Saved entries
== Segment start ==

(** C5: after a gathering that succeeded, the index of the bundle is still
    empty.  If no entry of [files] has exactly the requested name (default
    [./src/index.html]), [setProjectIndex] changes nothing but the console,
    which gets an error line on the always-visible channel; the bundle, with
    its index still empty, is written all the same (when the write itself
    succeeds).  If an entry has the name, [setProjectIndex] sets the index to
    it and leaves [files], [dependencies] and [environmentFiles] as they
    are. *)
Theorem index_validation (h : Host) (w : World) (args : ExportArgs.t)
    (st0 stE st1 : State) (initialCwd : string) (r : list unit) :
  enter h w args (started h args st0) = (Ok initialCwd, stE) →
  gather h w (ExportArgs.content args) stE = (Ok r, st1) →
  let index := default "./src/index.html" (ExportArgs.index args) in
  let p := project st1 in
  let outfile := outfileOf h initialCwd (cwd st1) (ExportArgs.out args)
                   (ProjectJson.package p) in
  ProjectJson.index p = EmptyString
  ∧ ((∀ f, f ∈ ProjectJson.files p → ProjectFile.name f ≠ index) →
     setProjectIndex h (ExportArgs.index args) st1
       = (Ok tt, appendConsole [indexErrorLine h index] st1)
     ∧ (writeFile w outfile (stringifyProject h p) = None →
        ∃ st2,
          exportProject h w args st0 = (Ok tt, st2)
          ∧ project st2 = p
          ∧ written st2 = written st1 ++ [(outfile, stringifyProject h p)]
          ∧ console st2
            = console st1
              ++ [indexErrorLine h index; exportedLine h initialCwd outfile]))
  ∧ ((∃ f, f ∈ ProjectJson.files p ∧ ProjectFile.name f = index) →
     let p' := ProjectJson.setIndex index p in
     setProjectIndex h (ExportArgs.index args) st1 = (Ok tt, setProject p' st1)
     ∧ ProjectJson.index p' = index
     ∧ ProjectJson.files p' = ProjectJson.files p
     ∧ ProjectJson.dependencies p' = ProjectJson.dependencies p
     ∧ ProjectJson.environmentFiles p' = ProjectJson.environmentFiles p
     ∧ (writeFile w outfile (stringifyProject h p') = None →
        ∃ st2,
          exportProject h w args st0 = (Ok tt, st2)
          ∧ project st2 = p'
          ∧ written st2 = written st1 ++ [(outfile, stringifyProject h p')]
          ∧ console st2 = console st1 ++ [exportedLine h initialCwd outfile])).
Proof.
  intros Henter Hgather index p outfile.
  rewrite (exportProject_finish h w _ _ _ _ _ _ Henter Hgather).
  split_and!.
  - pose proof (index_gather h w (ExportArgs.content args) stE) as Hframe.
    rewrite Hgather in Hframe. unfold sameOn in Hframe. simpl in Hframe.
    subst p. rewrite Hframe. by destruct (enter_fresh h w _ _ _ _ Henter).
  - intros Hnone%find_none_iff.
    assert (setProjectIndex h (ExportArgs.index args) st1
            = (Ok tt, appendConsole [indexErrorLine h index] st1)) as Hindex.
    { rewrite run_setProjectIndex. fold index. fold p. by rewrite Hnone. }
    split; [done |]. intros Hwrite.
    unfold tryCatch. rewrite run_finish, Hindex. cbv zeta.
    cbn [snd appendConsole cwd project]. fold p. fold outfile. rewrite Hwrite.
    eexists. split; [reflexivity |]. simpl. by rewrite <- app_assoc.
  - intros [g Hsome]%find_some_iff p'.
    assert (setProjectIndex h (ExportArgs.index args) st1
            = (Ok tt, setProject p' st1)) as Hindex.
    { rewrite run_setProjectIndex. fold index. fold p. by rewrite Hsome. }
    split_and!; [done..|]. intros Hwrite.
    unfold tryCatch. rewrite run_finish, Hindex. cbv zeta.
    cbn [snd]. change (project (setProject p' st1)) with p'.
    change (cwd (setProject p' st1)) with (cwd st1).
    change (ProjectJson.package p') with (ProjectJson.package p).
    fold outfile. rewrite Hwrite.
    eexists. by split; [reflexivity |].
Qed.

(** C6: the name of the bundle file.  With no separator before it, the first
    slash or backslash of the manifest's name becomes a hyphen and the rest
    of the name is kept as it is; a name without separators is kept; without
    a name the file is [bundle.project.json]; [.project.json] is appended in
    every case.  [finish] writes the bundle under this name, joined to the
    initial working directory and the output directory. *)
Theorem outFilename_first_separator (a b : string) (c : ascii) :
  hasSeparator a = false →
  c = "/"%char ∨ c = JS.backslash →
  (∀ package,
     PackageJson.name package = Some (a +:+ String c b) →
     outFilename package = a +:+ "-" +:+ b +:+ ".project.json")
  ∧ (∀ package,
       PackageJson.name package = Some a → a ≠ EmptyString →
       outFilename package = a +:+ ".project.json")
  ∧ (∀ package,
       PackageJson.name package = None →
       outFilename package = "bundle.project.json")
  ∧ outFilename (PackageJson.mk (Some "@dojo/widget-core") None None None None
                                None)
    = "@dojo-widget-core.project.json"
  ∧ (∀ h w initialCwd args st contents,
       let st1 := (setProjectIndex h (ExportArgs.index args) st).2 in
       let outfile :=
         path_relative h (cwd st)
           (path_normalize h
              (path_join h [initialCwd; ExportArgs.out args;
                            outFilename (ProjectJson.package (project st))])) in
       contents = stringifyProject h (project st1) →
       writeFile w outfile contents = None →
       written (finish h w initialCwd args st).2
       = written st ++ [(outfile, contents)]).
Proof.
  intros Ha Hc. split_and!.
  - intros package Hname. unfold outFilename, orDefault. rewrite Hname.
    assert (JS.or_else (Some (a +:+ String c b)) None = Some (a +:+ String c b))
      as ->.
    { unfold JS.or_else. by destruct a. }
    cbn [from_option id]. rewrite replaceFirstSeparator_first by done.
    by rewrite append_assoc.
  - intros package Hname Hne. unfold outFilename, orDefault. rewrite Hname.
    assert (JS.or_else (Some a) None = Some a) as ->.
    { unfold JS.or_else. by destruct a. }
    cbn [from_option id]. by rewrite replaceFirstSeparator_none.
  - intros package Hname. unfold outFilename, orDefault. by rewrite Hname.
  - reflexivity.
  - intros h w initialCwd args st contents st1 outfile -> Hwrite.
    rewrite run_finish. cbv zeta. fold st1.
    assert (cwd st1 = cwd st ∧ written st1 = written st
            ∧ ProjectJson.package (project st1) = ProjectJson.package (project st))
      as (Hcwd & Hwritten & Hpackage).
    { unfold st1. rewrite run_setProjectIndex. cbn [snd].
      by destruct (List.find _ _). }
    unfold outfileOf. rewrite Hcwd, Hpackage. fold outfile. rewrite Hwrite.
    simpl. by rewrite Hwritten.
Qed.

(** ** The file collector *)

Section Collector.

Context (h : Host) (w : World).



Lemma run_promiseAll_cons {A} (task : M A) tasks st a st1 l st2 :
  task st = (Ok a, st1) →
  promiseAll tasks st1 = (Ok l, st2) →
  promiseAll (task :: tasks) st = (Ok (a :: l), st2).
Proof. intros H1 H2. cbn [promiseAll]. by rewrite H1, H2. Qed.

== Segment end ==

PROBLEM DETAILS: Exactly reproduce all of the entries.

TASK RESPONSE:
(** C5: after a gathering that succeeded, the index of the bundle is still
    empty.  If no entry of [files] has exactly the requested name (default
    [./src/index.html]), [setProjectIndex] changes nothing but the console,
    which gets an error line on the always-visible channel; the bundle, with
    its index still empty, is written all the same (when the write itself
    succeeds).  If an entry has the name, [setProjectIndex] sets the index to
    it and leaves [files], [dependencies] and [environmentFiles] as they
    are. *)
Theorem index_validation (h : Host) (w : World) (args : ExportArgs.t)
    (st0 stE st1 : State) (initialCwd : string) (r : list unit) :
  enter h w args (started h args st0) = (Ok initialCwd, stE) →
  gather h w (ExportArgs.content args) stE = (Ok r, st1) →
  let index := default "./src/index.html" (ExportArgs.index args) in
  let p := project st1 in
  let outfile := outfileOf h initialCwd (cwd st1) (ExportArgs.out args)
                   (ProjectJson.package p) in
  ProjectJson.index p = EmptyString
  ∧ ((∀ f, f ∈ ProjectJson.files p → ProjectFile.name f ≠ index) →
     setProjectIndex h (ExportArgs.index args) st1
       = (Ok tt, appendConsole [indexErrorLine h index] st1)
     ∧ (writeFile w outfile (stringifyProject h p) = None →
        ∃ st2,
          exportProject h w args st0 = (Ok tt, st2)
          ∧ project st2 = p
          ∧ written st2 = written st1 ++ [(outfile, stringifyProject h p)]
          ∧ console st2
            = console st1
              ++ [indexErrorLine h index; exportedLine h initialCwd outfile]))
  ∧ ((∃ f, f ∈ ProjectJson.files p ∧ ProjectFile.name f = index) →
     let p' := ProjectJson.setIndex index p in
     setProjectIndex h (ExportArgs.index args) st1 = (Ok tt, setProject p' st1)
     ∧ ProjectJson.index p' = index
     ∧ ProjectJson.files p' = ProjectJson.files p
     ∧ ProjectJson.dependencies p' = ProjectJson.dependencies p
     ∧ ProjectJson.environmentFiles p' = ProjectJson.environmentFiles p
     ∧ (writeFile w outfile (stringifyProject h p') = None →
        ∃ st2,
          exportProject h w args st0 = (Ok tt, st2)
          ∧ project st2 = p'
          ∧ written st2 = written st1 ++ [(outfile, stringifyProject h p')]
          ∧ console st2 = console st1 ++ [exportedLine h initialCwd outfile])).
Proof.
  intros Henter Hgather index p outfile.
  rewrite (exportProject_finish h w _ _ _ _ _ _ Henter Hgather).
  split_and!.
  - pose proof (index_gather h w (ExportArgs.content args) stE) as Hframe.
    rewrite Hgather in Hframe. unfold sameOn in Hframe. simpl in Hframe.
    subst p. rewrite Hframe. by destruct (enter_fresh h w _ _ _ _ Henter).
  - intros Hnone%find_none_iff.
    assert (setProjectIndex h (ExportArgs.index args) st1
            = (Ok tt, appendConsole [indexErrorLine h index] st1)) as Hindex.
    { rewrite run_setProjectIndex. fold index. fold p. by rewrite Hnone. }
    split; [done |]. intros Hwrite.
    unfold tryCatch. rewrite run_finish, Hindex. cbv zeta.
    cbn [snd appendConsole cwd project]. fold p. fold outfile. rewrite Hwrite.
    eexists. split; [reflexivity |]. simpl. by rewrite <- app_assoc.
  - intros [g Hsome]%find_some_iff p'.
    assert (setProjectIndex h (ExportArgs.index args) st1
            = (Ok tt, setProject p' st1)) as Hindex.
    { rewrite run_setProjectIndex. fold index. fold p. by rewrite Hsome. }
    split_and!; [done..|]. intros Hwrite.
    unfold tryCatch. rewrite run_finish, Hindex. cbv zeta.
    cbn [snd]. change (project (setProject p' st1)) with p'.
    change (cwd (setProject p' st1)) with (cwd st1).
    change (ProjectJson.package p') with (ProjectJson.package p).
    fold outfile. rewrite Hwrite.
    eexists. by split; [reflexivity |].
Qed.

(** C6: the name of the bundle file.  With no separator before it, the first
    slash or backslash of the manifest's name becomes a hyphen and the rest
    of the name is kept as it is; a name without separators is kept; without
    a name the file is [bundle.project.json]; [.project.json] is appended in
    every case.  [finish] writes the bundle under this name, joined to the
    initial working directory and the output directory. *)
Theorem outFilename_first_separator (a b : string) (c : ascii) :
  hasSeparator a = false →
  c = "/"%char ∨ c = JS.backslash →
  (∀ package,
     PackageJson.name package = Some (a +:+ String c b) →
     outFilename package = a +:+ "-" +:+ b +:+ ".project.json")
  ∧ (∀ package,
       PackageJson.name package = Some a → a ≠ EmptyString →
       outFilename package = a +:+ ".project.json")
  ∧ (∀ package,
       PackageJson.name package = None →
       outFilename package = "bundle.project.json")
  ∧ outFilename (PackageJson.mk (Some "@dojo/widget-core") None None None None
                                None)
    = "@dojo-widget-core.project.json"
  ∧ (∀ h w initialCwd args st contents,
       let st1 := (setProjectIndex h (ExportArgs.index args) st).2 in
       let outfile :=
         path_relative h (cwd st)
           (path_normalize h
              (path_join h [initialCwd; ExportArgs.out args;
                            outFilename (ProjectJson.package (project st))])) in
       contents = stringifyProject h (project st1) →
       writeFile w outfile contents = None →
       written (finish h w initialCwd args st).2
       = written st ++ [(outfile, contents)]).
Proof.
  intros Ha Hc. split_and!.
  - intros package Hname. unfold outFilename, orDefault. rewrite Hname.
    assert (JS.or_else (Some (a +:+ String c b)) None = Some (a +:+ String c b))
      as ->.
    { unfold JS.or_else. by destruct a. }
    cbn [from_option id]. rewrite replaceFirstSeparator_first by done.
    by rewrite append_assoc.
  - intros package Hname Hne. unfold outFilename, orDefault. rewrite Hname.
    assert (JS.or_else (Some a) None = Some a) as ->.
    { unfold JS.or_else. by destruct a. }
    cbn [from_option id]. by rewrite replaceFirstSeparator_none.
  - intros package Hname. unfold outFilename, orDefault. by rewrite Hname.
  - reflexivity.
  - intros h w initialCwd args st contents st1 outfile -> Hwrite.
    rewrite run_finish. cbv zeta. fold st1.
    assert (cwd st1 = cwd st ∧ written st1 = written st
            ∧ ProjectJson.package (project st1) = ProjectJson.package (project st))
      as (Hcwd & Hwritten & Hpackage).
    { unfold st1. rewrite run_setProjectIndex. cbn [snd].
      by destruct (List.find _ _). }
    unfold outfileOf. rewrite Hcwd, Hpackage. fold outfile. rewrite Hwrite.
    simpl. by rewrite Hwritten.
Qed.

(** ** The file collector *)

Section Collector.

Context (h : Host) (w : World).



Lemma run_promiseAll_cons {A} (task : M A) tasks st a st1 l st2 :
  task st = (Ok a, st1) →
  promiseAll tasks st1 = (Ok l, st2) →
  promiseAll (task :: tasks) st = (Ok (a :: l), st2).
Proof. intros H1 H2. cbn [promiseAll]. by rewrite H1, H2. Qed.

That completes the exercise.